Kenny-Caffey Syndrome is a rare genetic disorder characterized by skeletal abnormalities and developmental delays. It is caused by mutations in the TCF4 gene. The syndrome can be inherited in an autosomal recessive manner, meaning that both parents must carry a copy of the mutated gene for their child to be affected. Genetic counseling is recommended for families with a history of Kenny-Caffey Syndrome to assess the risk of passing on the condition.
Kenny-Caffey Syndrome is a rare genetic disorder that affects bone development and growth. It is characterized by short stature, thickened long bones, and abnormalities in the shape of the head and face. The syndrome is caused by mutations in the TCF4 gene, which is responsible for regulating the production of certain proteins involved in bone development.

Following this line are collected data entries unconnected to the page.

(** X16.  A DXF file without a JSON, whose document is one that no
    unguarded access makes throw and whose JSON can be written, is
    converted: the JSON holds the document [parse_dxf] returns for it
    and the converted counter goes up by one. *)
Theorem safe_file_is_saved (F : Type) (A : Arith F)
        (jsons : gmap string (JsonFile F)) (s : Summary)
        (file : DXFFile F) (doc : RawDocument F) :
  jsons !! stem file = None →
  readfile file = Got doc →
  safe_document doc →
  writing file = Written →
  ∃ d h,
    parse_dxf (name file) (Got doc) [] = Ok (Some d, h) ∧
    convert_file (jsons, s) file
    = (<[stem file := Dumped d h]> jsons,
       {| converted := S (converted s); skipped := skipped s;
          failed := failed s |}).
Proof.
  intros Hk Hread Hsafe Hw.
  destruct (parse_dxf_total (name file) doc Hsafe)
    as (d & h & Hparse).
  exists d, h. split; [done|].
  unfold convert_file. by rewrite Hk, Hread, Hparse, Hw.
Qed.

Lemma safe_file_is_saved_witness :
  ∃ d h,
    parse_dxf "a.dxf" (Got Cases.plan) [] = Ok (Some d, h) ∧
    @convert_file _ Binary64.python
      (Cases.jsons, {| converted := 0; skipped := 0; failed := 0 |})
      {| stem := "a"; name := "a.dxf"; readfile := Got Cases.plan;
         writing := Written |}
    = (<["a"%string := Dumped d h]> Cases.jsons,
       {| converted := 1; skipped := 0; failed := 0 |}).
Proof.
  exact (safe_file_is_saved float Binary64.python Cases.jsons
           {| converted := 0; skipped := 0; failed := 0 |}
           {| stem := "a"; name := "a.dxf"; readfile := Got Cases.plan;
         writing := Written |}
           Cases.plan eq_refl eq_refl plan_is_safe eq_refl).
Defined.

(** X17.  A DXF file without a JSON that cannot be read, or whose
    document has an entity on which an unguarded access throws, counts
    as failed and leaves [JSONs/] as it is. *)
Theorem broken_file_counts_as_failed (F : Type) (A : Arith F)
        (jsons : gmap string (JsonFile F)) (s : Summary)
        (file : DXFFile F) :
  jsons !! stem file = None →
  readfile file = Raised ∨
  (∃ doc e, readfile file = Got doc ∧
            (e ∈ modelspace doc ∨
             ∃ b, b ∈ doc_blocks doc ∧
                  startswith (block_name b) "*" = false ∧
                  e ∈ block_entities b) ∧
            unguarded_failure (raw_entity e) = true) →
  convert_file (jsons, s) file
  = (jsons, {| converted := converted s; skipped := skipped s;
               failed := S (failed s) |}).
Proof.
  intros Hk Hbroken. unfold convert_file. rewrite Hk.
  destruct Hbroken as [->|(doc & e & -> & Hwhere & Hf)]; [done|].
  by rewrite (parse_dxf_raises _ doc e [] Hwhere Hf).
Qed.

Lemma broken_file_counts_as_failed_witness :
  @convert_file _ Binary64.python
    (Cases.jsons, {| converted := 0; skipped := 0; failed := 0 |})
    {| stem := "door"; name := "door.dxf";
       readfile := Got Cases.hidden_handle; writing := Written |}
  = (Cases.jsons, {| converted := 0; skipped := 0; failed := 1 |}).
Proof.
  apply (broken_file_counts_as_failed float Binary64.python Cases.jsons
           {| converted := 0; skipped := 0; failed := 0 |}
           {| stem := "door"; name := "door.dxf";
              readfile := Got Cases.hidden_handle; writing := Written |}).
  - reflexivity.
  - right. exists Cases.hidden_handle, Cases.no_handle.
    split; [reflexivity|]. split; [|reflexivity].
    right. eexists. split; [apply list_elem_of_here|].
    split; [reflexivity|apply list_elem_of_here].
Defined.



(** X19.  What the renderer hands to matplotlib when no [set(...)]
    throws: a foreground line for exactly the dicts with at least two
    vertices that are not hatches, a region for exactly the hatches
    with vertices, in both cases only dicts that pass every filter that
    is not empty, on layer, type and id together. *)
Theorem foreground_passes_every_filter (F : Type)
        (entities : list (Entity F)) (filters : Filters)
        (layers types ids : list string) (show_background : bool)
        (scene : Scene F) (vs : list (F * F)) :
  filter_set (filter_layers filters) = Ok layers →
  filter_set (filter_types filters) = Ok types →
  filter_set (filter_ids filters) = Ok ids →
  collections entities (Some filters) show_background = Ok scene →
  (vs ∈ fg_segs scene ↔
   ∃ e, e ∈ entities ∧ is_geometry e = true ∧ vertices_of e = vs ∧
        (2 ≤ length vs)%nat ∧ e_type e ≠ "HATCH"%string ∧
        (layers ≠ [] → e_layer e ∈ layers) ∧
        (types ≠ [] → e_type e ∈ types) ∧
        (ids ≠ [] → e_id e ∈ ids)) ∧
  (vs ∈ hatch_regions scene ↔
   ∃ e, e ∈ entities ∧ is_geometry e = true ∧ vertices_of e = vs ∧
        e_type e = "HATCH"%string ∧
        (layers ≠ [] → e_layer e ∈ layers) ∧
        (types ≠ [] → e_type e ∈ types) ∧
        (ids ≠ [] → e_id e ∈ ids)).
Proof.
  intros Hl Ht Hi Hrun.
  rewrite (collections_ok entities (Some filters) show_background
             layers types ids Hl Ht Hi) in Hrun.
  injection Hrun as <-. cbn [fg_segs hatch_regions].
  rewrite foreground_omap. cbn [fst snd]. rewrite !list_elem_of_omap.
  split; split.
  - intros (e & He & Hsel).
    destruct (is_filtered layers types ids e) eqn:Hf; [|done].
    apply is_filtered_spec in Hf. cbn [andb] in Hsel.
    destruct (negb _) eqn:Hh; [|done].
    apply polyline_Some in Hsel as (Hg & Hvs & Hlen).
    exists e. repeat split; try done; try apply Hf.
    intros Heq. rewrite Heq, Hg in Hh. done.
  - intros (e & He & Hg & Hvs & Hlen & Hh & Hf).
    exists e. split; [done|].
    apply is_filtered_spec in Hf. rewrite Hf. cbn [andb].
    destruct (String.eqb_spec (e_type e) "HATCH"); [done|]. cbn.
    by apply polyline_Some.
  - intros (e & He & Hsel).
    destruct (is_filtered layers types ids e) eqn:Hf; [|done].
    apply is_filtered_spec in Hf. cbn [andb] in Hsel.
    destruct (String.eqb_spec (e_type e) "HATCH") as [Hh|]; [|done].
    destruct (is_geometry e) eqn:Hg; [|done]. injection Hsel as Hvs.
    exists e. repeat split; try done; apply Hf.
  - intros (e & He & Hg & Hvs & Hh & Hf).
    exists e. split; [done|].
    apply is_filtered_spec in Hf. rewrite Hf, Hg, Hh, Hvs. done.
Qed.

Lemma foreground_passes_every_filter_witness :
  ∃ scene,
    collections Cases.drawn
      (Some {| filter_layers := Listed ["WALLS"%string];
               filter_types := Missing; filter_ids := Missing |}) true
    = Ok scene ∧
    ([(0, 0); (1, 0)]%float ∈ fg_segs scene ↔
     ∃ e, e ∈ Cases.drawn ∧ is_geometry e = true ∧
          vertices_of e = [(0, 0); (1, 0)]%float ∧
          (2 ≤ length [(0, 0); (1, 0)]%float)%nat ∧
          e_type e ≠ "HATCH"%string ∧
          (["WALLS"%string] ≠ [] → e_layer e ∈ ["WALLS"%string]) ∧
          (@nil string ≠ [] → e_type e ∈ @nil string) ∧
          (@nil string ≠ [] → e_id e ∈ @nil string)) ∧
    ([(0, 0); (1, 0)]%float ∈ hatch_regions scene ↔
     ∃ e, e ∈ Cases.drawn ∧ is_geometry e = true ∧
          vertices_of e = [(0, 0); (1, 0)]%float ∧
          e_type e = "HATCH"%string ∧
          (["WALLS"%string] ≠ [] → e_layer e ∈ ["WALLS"%string]) ∧
          (@nil string ≠ [] → e_type e ∈ @nil string) ∧
          (@nil string ≠ [] → e_id e ∈ @nil string)).
Proof.
  eexists.
  assert (Hrun : collections Cases.drawn
                   (Some {| filter_layers := Listed ["WALLS"%string];
                            filter_types := Missing;
                            filter_ids := Missing |}) true
                 = Ok _) by (vm_compute; reflexivity).
  exact (conj Hrun
           (foreground_passes_every_filter float Cases.drawn
              {| filter_layers := Listed ["WALLS"%string];
                 filter_types := Missing; filter_ids := Missing |}
              ["WALLS"%string] [] [] true _ [(0, 0); (1, 0)]%float
              eq_refl eq_refl eq_refl Hrun)).
Defined.

(** X20.  The default view of a converted drawing: with no filters and
    the background shown, the lines the renderer gives to the gray
    background collection are exactly the lines it gives to the red
    foreground collection, in the same order, so that every background
    line is drawn over; the result of the endpoint is what matplotlib
    makes of these lists. *)
Theorem default_view_overdraws_background (F : Type) (A : Arith F)
        (name : string) (doc : RawDocument F) (d : CADDocument F)
        (h2 : store F) (scene : Scene F) :
  parse_dxf name (Got doc) [] = Ok (Some d, h2) →
  collections (dumped_entities h2 d) None true = Ok scene →
  bg_segs scene = fg_segs scene ∧
  ∀ draw, API.render_view draw (dumped_entities h2 d) None true = draw scene.
Proof.
  intros Hrun Hscene. split.
  - rewrite (collections_ok _ None true [] [] []) in Hscene by done.
    injection Hscene as <-. cbn [bg_segs fg_segs].
    apply background_is_foreground. by eapply dumped_entities_geometry.
  - intros draw. unfold API.render_view, render_filtered_view_base64.
    by rewrite Hscene.
Qed.

Lemma default_view_overdraws_background_witness :
  ∃ d h2 scene,
    parse_dxf "plan.dxf" (Got Cases.plan) [] = Ok (Some d, h2) ∧
    collections (dumped_entities h2 d) None true = Ok scene ∧
    bg_segs scene = fg_segs scene ∧
    ∀ draw, API.render_view draw (dumped_entities h2 d) None true
            = draw scene.
Proof.
  eexists _, _, _.
  assert (Hrun : @parse_dxf _ Binary64.python "plan.dxf" (Got Cases.plan) []
                 = Ok (Some _, _)) by (vm_compute; reflexivity).
  refine (conj Hrun _).
  match goal with
  | |- ?P ∧ _ => assert (Hscene : P) by (vm_compute; reflexivity)
  end.
  exact (conj Hscene
           (default_view_overdraws_background _ _ _ _ _ _ _ Hrun Hscene)).
Defined.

As with many genetic disorders, the inheritance pattern of Kenny-Caffey Syndrome can vary. In most cases, the condition is inherited in an autosomal recessive manner, which means that an affected individual must inherit two copies of the mutated gene, one from each parent, to develop the syndrome. If both parents are carriers of the mutated gene, there is a 25% chance with each pregnancy that their child will have Kenny-Caffey Syndrome.
However, in some rare cases, Kenny-Caffey Syndrome can be inherited in an autosomal dominant manner. This means that an affected individual only needs to inherit one copy of the mutated gene from either parent to develop the syndrome. In these cases, there is a 50% chance with each pregnancy that the child will inherit the syndrome.

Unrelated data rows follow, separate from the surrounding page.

(** * Threshold-based flow funding: the solvers of post-app-website-new

    A shallow embedding of

    - [src/lib/tbff/algorithms.ts], which holds tbff's [algorithms.ts] and
      [utils.ts]: account status, the initial distribution, its summary and
      the normalization of allocations;
    - [src/lib/tbff/sample-networks.ts]: [createAccount] and the sample
      network [statesDemo];
    - [src/unnamed/part_001], the page [app/tbff/page.tsx]: the handlers
      that add funding and create, change and delete allocations;
    - [src/lib/flow-funding/engine.ts] and [src/lib/flow-funding/targeted.ts]:
      the discrete engine (validation, initial distribution, overflow rounds);
    - [src/lib/flow-v2/engine-v2.ts]: the continuous engine (zone function,
      validation, fixed-point iteration, overflow sink).

    Numbers.  The TypeScript code computes with IEEE doubles.  The
    embedding reads a [number] in two ways.

    - In [Tbff], [FlowFunding] and [FlowV2] a [number] is an exact rational
      ([Q]): comparisons, [Math.max], [Math.abs] and the four operations are
      the exact ones, and two numbers are the same when they are [Qeq]
      ([==]).  Rounding, [NaN] and the infinities are outside this reading;
      every division the code performs is guarded by the code itself against
      a zero divisor, so the convention [x / 0 == 0] of [Q] is never relied
      upon.
    - In [FlowFunding64] the discrete engine is written a second time with
      the numbers the code has: a [number] is a primitive binary64 [float],
      every operation rounds as the code's does, and a decimal literal is
      the nearest double.  What this module computes on an input is what the
      code computes on it, digit for digit.

    The properties that depend on exact shares (that the recorded overflow
    never goes up, that scaled weights give the same results) are proved
    for the exact reading, and the binary64 reading shows that rounding
    breaks them in the last digits.

    Objects and mutation.  The engines mutate the account objects of the
    caller's array.  An array of objects is a [list] of records holding the
    current field values; a function that mutates takes the list and returns
    the new list.  A JavaScript [Map] is an association list in insertion
    order; [set] on a key already present replaces the value in place.
    An object held by reference (the entries of [accountMap] and [nodeMap])
    is the position of the object in its array.

    Loops.  [maxIterations] is a natural number, and a [for] loop bounded by
    it is a recursion on the number of turns left.

    Left out.  The [console.log] calls and the [verbose] flag that guards
    them change no result.  The text of an error message is kept as a
    constructor with the values the message interpolates. *)

From Stdlib Require Import QArith Qabs Qminmax Lqa.
From Stdlib Require Import List String Bool Arith Lia.
From Stdlib Require Floats.
Import ListNotations.

Local Open Scope Q_scope.

(** ** Numbers *)

(** A JavaScript [number]. *)
Abbreviation number := Q (only parsing).

(** [x < y], [x > y], [x >= y], [x <= y] and [x === y] on numbers. *)
Definition Qltb (x y : number) : bool := negb (Qle_bool y x).
Definition Qgtb (x y : number) : bool := Qltb y x.
Definition Qgeb (x y : number) : bool := Qle_bool y x.
Definition Qleb (x y : number) : bool := Qle_bool x y.
Definition Qeqb (x y : number) : bool := Qeq_bool x y.

(** [xs.reduce((sum, x) => sum + x, 0)] *)
Definition sum (xs : list number) : number :=
  fold_left Qplus xs 0.

(** ** JavaScript [Map] with string keys *)

Module JsMap.

Definition t (V : Type) := list (string * V).

Definition empty {V} : t V := [].

Fixpoint get {V} (m : t V) (k : string) : option V :=
  match m with
  | [] => None
  | (k', v) :: m' => if String.eqb k k' then Some v else get m' k
  end.

(** [m.set(k, v)]: a present key keeps its place, a new key goes last. *)
Fixpoint set {V} (m : t V) (k : string) (v : V) : t V :=
  match m with
  | [] => [(k, v)]
  | (k', v') :: m' =>
      if String.eqb k k' then (k', v) :: m' else (k', v') :: set m' k v
  end.

Definition keys {V} (m : t V) : list string := map fst m.
Definition values {V} (m : t V) : list V := map snd m.
Definition entries {V} (m : t V) : list (string * V) := m.
Definition size {V} (m : t V) : nat := List.length m.

(** [new Map(entries)] *)
Definition of_entries {V} (es : list (string * V)) : t V :=
  fold_left (fun m e => set m (fst e) (snd e)) es empty.

End JsMap.

(** ** tbff: account status and initial distribution
    ([tbff/types.ts], [tbff/utils.ts], [tbff/algorithms.ts]) *)

Module Tbff.

Inductive AccountStatus := deficit | minimum | healthy | overflow.

Record FlowFundingAccount := {
  id : string;
  name : string;
  balance : number;
  minThreshold : number;
  maxThreshold : number;
  x : number;
  y : number;
  width : number;
  height : number;
  status : AccountStatus;
  shortfall : number;
  capacity : number;
  overflow_ : number   (* field [overflow]; the name is taken by the status *)
}.

Record Allocation := {
  alloc_id : string;
  sourceAccountId : string;
  targetAccountId : string;
  percentage : number
}.

Record FlowFundingNetwork := {
  net_name : string;
  accounts : list FlowFundingAccount;
  allocations : list Allocation;
  totalFunds : number;
  totalShortfall : number;
  totalCapacity : number;
  totalOverflow : number
}.

(** [{ ...acc, balance: b }] *)
Definition with_balance (acc : FlowFundingAccount) (b : number) :=
  {| id := id acc; name := name acc; balance := b;
     minThreshold := minThreshold acc; maxThreshold := maxThreshold acc;
     x := x acc; y := y acc; width := width acc; height := height acc;
     status := status acc; shortfall := shortfall acc;
     capacity := capacity acc; overflow_ := overflow_ acc |}.

Definition getAccountStatus (account : FlowFundingAccount) : AccountStatus :=
  if Qltb (balance account) (minThreshold account) then deficit
  else if Qgeb (balance account) (maxThreshold account) then overflow
  else if Qltb (Qabs (balance account - minThreshold account)) (1 # 100)
       then minimum
  else healthy.

Definition calculateShortfall (account : FlowFundingAccount) : number :=
  Qmax 0 (minThreshold account - balance account).

Definition calculateCapacity (account : FlowFundingAccount) : number :=
  Qmax 0 (maxThreshold account - balance account).

Definition calculateOverflow (account : FlowFundingAccount) : number :=
  Qmax 0 (balance account - maxThreshold account).

Definition updateAccountComputedProperties (account : FlowFundingAccount)
  : FlowFundingAccount :=
  {| id := id account; name := name account; balance := balance account;
     minThreshold := minThreshold account;
     maxThreshold := maxThreshold account;
     x := x account; y := y account;
     width := width account; height := height account;
     status := getAccountStatus account;
     shortfall := calculateShortfall account;
     capacity := calculateCapacity account;
     overflow_ := calculateOverflow account |}.

(** [{ ...network, accounts: accs }] *)
Definition with_accounts (network : FlowFundingNetwork)
  (accs : list FlowFundingAccount) :=
  {| net_name := net_name network; accounts := accs;
     allocations := allocations network;
     totalFunds := totalFunds network;
     totalShortfall := totalShortfall network;
     totalCapacity := totalCapacity network;
     totalOverflow := totalOverflow network |}.

Definition calculateNetworkTotals (network : FlowFundingNetwork)
  : FlowFundingNetwork :=
  {| net_name := net_name network; accounts := accounts network;
     allocations := allocations network;
     totalFunds := sum (map balance (accounts network));
     totalShortfall := sum (map shortfall (accounts network));
     totalCapacity := sum (map capacity (accounts network));
     totalOverflow := sum (map overflow_ (accounts network)) |}.

Definition distributeProportionallyByShortfall
  (network : FlowFundingNetwork) (funding totalShortfall : number) :=
  let updatedAccounts :=
    map (fun acc =>
           let shortfall := Qmax 0 (minThreshold acc - balance acc) in
           if Qeqb shortfall 0 then acc
           else
             let share := (shortfall / totalShortfall) * funding in
             let newBalance := balance acc + share in
             updateAccountComputedProperties (with_balance acc newBalance))
        (accounts network) in
  calculateNetworkTotals (with_accounts network updatedAccounts).

Definition fillAllMinimums (network : FlowFundingNetwork) :=
  let updatedAccounts :=
    map (fun acc =>
           let shortfall := Qmax 0 (minThreshold acc - balance acc) in
           if Qeqb shortfall 0 then acc
           else
             let newBalance := minThreshold acc in
             updateAccountComputedProperties (with_balance acc newBalance))
        (accounts network) in
  calculateNetworkTotals (with_accounts network updatedAccounts).

Definition distributeEvenly (network : FlowFundingNetwork) (funding : number) :=
  let perAccount := funding / inject_Z (Z.of_nat (List.length (accounts network))) in
  let updatedAccounts :=
    map (fun acc =>
           let newBalance := balance acc + perAccount in
           updateAccountComputedProperties (with_balance acc newBalance))
        (accounts network) in
  calculateNetworkTotals (with_accounts network updatedAccounts).

Definition distributeByCapacity (network : FlowFundingNetwork)
  (funding : number) : FlowFundingNetwork :=
  if Qleb funding 0 then network
  else
    let totalCapacity :=
      fold_left (fun sum acc => sum + Qmax 0 (maxThreshold acc - balance acc))
                (accounts network) 0 in
    if Qeqb totalCapacity 0 then distributeEvenly network funding
    else
      let updatedAccounts :=
        map (fun acc =>
               let capacity := Qmax 0 (maxThreshold acc - balance acc) in
               if Qeqb capacity 0 then acc
               else
                 let share := (capacity / totalCapacity) * funding in
                 let newBalance := balance acc + share in
                 updateAccountComputedProperties (with_balance acc newBalance))
            (accounts network) in
      calculateNetworkTotals (with_accounts network updatedAccounts).

Definition initialDistribution (network : FlowFundingNetwork)
  (externalFunding : number) : FlowFundingNetwork :=
  if Qleb externalFunding 0 then network
  else
    let totalShortfall :=
      fold_left (fun sum acc => sum + Qmax 0 (minThreshold acc - balance acc))
                (accounts network) 0 in
    if Qltb externalFunding totalShortfall then
      distributeProportionallyByShortfall network externalFunding totalShortfall
    else
      let afterMinimums := fillAllMinimums network in
      let remainingFunds := externalFunding - totalShortfall in
      distributeByCapacity afterMinimums remainingFunds.

End Tbff.

(** ** Failures

    The engines raise [new Error(`Invalid network:\n${errors.join('\n')}`)].
    A call either returns a value or throws that error; the message is kept
    as the list of validation errors it joins. *)

Inductive Outcome (E A : Type) : Type :=
| Returned (a : A)
| Thrown (e : E).
Arguments Returned {E A} a.
Arguments Thrown {E A} e.

(** [if (cond) { errors.push(e) }], as the list that the push appends. *)
Definition push_if {E} (cond : bool) (e : E) : list E :=
  if cond then [e] else [].

(** The element [i] of an array of objects, updated in place. *)
Fixpoint update_at {A} (i : nat) (f : A -> A) (l : list A) : list A :=
  match l, i with
  | [], _ => []
  | a :: l', O => f a :: l'
  | a :: l', S i' => a :: update_at i' f l'
  end.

It is important to note that not all individuals with Kenny-Caffey Syndrome have a family history of the condition. In some cases, the syndrome may occur due to a spontaneous mutation in the TCF4 gene.
Genetic counseling is recommended for individuals or families affected by Kenny-Caffey Syndrome to understand the specific inheritance pattern and the risks associated with future pregnancies. Genetic testing can also be performed to identify the presence of the mutated gene.